*** Opening of TASK DATA ***
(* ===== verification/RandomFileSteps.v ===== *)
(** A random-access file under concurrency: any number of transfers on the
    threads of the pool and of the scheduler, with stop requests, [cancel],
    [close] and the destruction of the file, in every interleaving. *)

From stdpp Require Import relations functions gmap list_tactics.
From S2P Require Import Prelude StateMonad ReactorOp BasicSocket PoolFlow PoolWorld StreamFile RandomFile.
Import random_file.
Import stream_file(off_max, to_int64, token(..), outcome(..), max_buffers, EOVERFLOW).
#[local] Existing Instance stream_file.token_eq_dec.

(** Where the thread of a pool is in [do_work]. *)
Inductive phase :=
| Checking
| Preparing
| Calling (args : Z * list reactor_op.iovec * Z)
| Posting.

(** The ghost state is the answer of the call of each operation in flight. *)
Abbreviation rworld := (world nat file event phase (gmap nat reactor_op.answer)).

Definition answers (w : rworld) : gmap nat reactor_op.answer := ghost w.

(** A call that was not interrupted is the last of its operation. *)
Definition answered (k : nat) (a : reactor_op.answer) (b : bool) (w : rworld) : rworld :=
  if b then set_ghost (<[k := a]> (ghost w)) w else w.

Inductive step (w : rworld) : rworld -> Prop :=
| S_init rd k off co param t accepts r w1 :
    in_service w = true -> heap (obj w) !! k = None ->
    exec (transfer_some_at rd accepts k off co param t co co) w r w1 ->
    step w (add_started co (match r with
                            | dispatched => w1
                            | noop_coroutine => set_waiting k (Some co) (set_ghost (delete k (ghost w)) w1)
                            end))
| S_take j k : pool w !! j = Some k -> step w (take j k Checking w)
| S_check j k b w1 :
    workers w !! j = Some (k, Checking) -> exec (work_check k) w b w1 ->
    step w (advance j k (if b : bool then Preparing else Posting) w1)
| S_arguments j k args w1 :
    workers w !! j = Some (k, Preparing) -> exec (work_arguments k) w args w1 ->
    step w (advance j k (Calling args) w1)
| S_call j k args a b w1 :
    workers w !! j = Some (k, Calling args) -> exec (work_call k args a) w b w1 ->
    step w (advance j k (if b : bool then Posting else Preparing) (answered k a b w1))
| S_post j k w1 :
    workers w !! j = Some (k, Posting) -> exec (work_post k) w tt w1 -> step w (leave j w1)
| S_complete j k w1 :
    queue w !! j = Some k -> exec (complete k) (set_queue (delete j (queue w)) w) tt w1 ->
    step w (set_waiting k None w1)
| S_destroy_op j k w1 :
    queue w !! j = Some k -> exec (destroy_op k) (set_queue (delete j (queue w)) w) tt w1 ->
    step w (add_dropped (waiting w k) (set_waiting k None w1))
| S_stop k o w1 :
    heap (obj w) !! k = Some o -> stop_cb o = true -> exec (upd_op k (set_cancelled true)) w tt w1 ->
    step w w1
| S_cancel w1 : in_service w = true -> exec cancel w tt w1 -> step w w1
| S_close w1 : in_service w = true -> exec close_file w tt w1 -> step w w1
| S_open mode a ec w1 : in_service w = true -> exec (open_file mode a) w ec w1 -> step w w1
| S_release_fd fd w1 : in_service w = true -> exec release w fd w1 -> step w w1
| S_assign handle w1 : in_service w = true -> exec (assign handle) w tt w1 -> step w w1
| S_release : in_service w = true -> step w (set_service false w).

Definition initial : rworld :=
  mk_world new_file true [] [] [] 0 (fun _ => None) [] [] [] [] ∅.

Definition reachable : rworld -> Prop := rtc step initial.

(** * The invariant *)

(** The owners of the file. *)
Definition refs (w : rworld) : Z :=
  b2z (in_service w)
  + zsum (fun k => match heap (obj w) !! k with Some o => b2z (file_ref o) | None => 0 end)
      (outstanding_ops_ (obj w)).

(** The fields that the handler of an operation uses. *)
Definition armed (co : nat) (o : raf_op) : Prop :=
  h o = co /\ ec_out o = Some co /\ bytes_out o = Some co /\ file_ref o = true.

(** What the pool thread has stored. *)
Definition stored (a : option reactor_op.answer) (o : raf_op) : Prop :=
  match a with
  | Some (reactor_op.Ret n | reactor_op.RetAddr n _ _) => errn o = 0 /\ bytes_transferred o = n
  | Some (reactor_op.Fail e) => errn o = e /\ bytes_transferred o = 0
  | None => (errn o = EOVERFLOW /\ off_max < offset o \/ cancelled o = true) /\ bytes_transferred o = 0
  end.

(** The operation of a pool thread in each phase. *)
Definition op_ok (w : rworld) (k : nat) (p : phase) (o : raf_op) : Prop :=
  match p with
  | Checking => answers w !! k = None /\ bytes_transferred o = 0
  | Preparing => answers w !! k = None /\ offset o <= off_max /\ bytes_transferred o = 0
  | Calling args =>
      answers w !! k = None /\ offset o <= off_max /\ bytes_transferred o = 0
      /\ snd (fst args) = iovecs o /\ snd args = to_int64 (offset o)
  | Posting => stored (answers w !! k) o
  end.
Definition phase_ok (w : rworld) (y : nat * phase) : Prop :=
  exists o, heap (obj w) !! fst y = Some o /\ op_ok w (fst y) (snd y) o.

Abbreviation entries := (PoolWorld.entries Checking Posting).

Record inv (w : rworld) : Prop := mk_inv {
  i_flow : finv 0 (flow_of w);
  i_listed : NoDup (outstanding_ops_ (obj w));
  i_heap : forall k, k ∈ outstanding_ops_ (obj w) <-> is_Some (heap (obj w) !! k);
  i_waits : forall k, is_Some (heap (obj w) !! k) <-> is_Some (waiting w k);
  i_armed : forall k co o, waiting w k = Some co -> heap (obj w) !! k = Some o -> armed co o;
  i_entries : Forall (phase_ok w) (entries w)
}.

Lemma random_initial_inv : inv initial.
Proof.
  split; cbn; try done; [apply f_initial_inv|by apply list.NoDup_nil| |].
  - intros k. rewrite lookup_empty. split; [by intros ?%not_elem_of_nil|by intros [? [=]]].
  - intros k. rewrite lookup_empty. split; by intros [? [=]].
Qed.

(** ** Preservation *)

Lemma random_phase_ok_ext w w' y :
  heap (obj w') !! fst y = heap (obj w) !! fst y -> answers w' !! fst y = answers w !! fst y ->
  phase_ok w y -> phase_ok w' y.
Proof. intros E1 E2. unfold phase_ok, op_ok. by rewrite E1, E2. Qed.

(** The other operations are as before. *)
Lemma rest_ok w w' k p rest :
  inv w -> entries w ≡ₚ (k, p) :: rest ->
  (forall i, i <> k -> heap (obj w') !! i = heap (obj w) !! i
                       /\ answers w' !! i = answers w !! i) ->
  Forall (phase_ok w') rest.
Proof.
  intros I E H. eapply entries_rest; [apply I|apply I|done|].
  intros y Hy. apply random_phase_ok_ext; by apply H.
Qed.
*** Close of TASK DATA ***
WORK INSTRUCTION: Only the lines from the one that contains "answers w !! i) ->" to the end of the entries above should be given again, exactly and in full.

WRITTEN REPLY:
                       /\ answers w' !! i = answers w !! i) ->
  Forall (phase_ok w') rest.
Proof.
  intros I E H. eapply entries_rest; [apply I|apply I|done|].
  intros y Hy. apply random_phase_ok_ext; by apply H.
Qed.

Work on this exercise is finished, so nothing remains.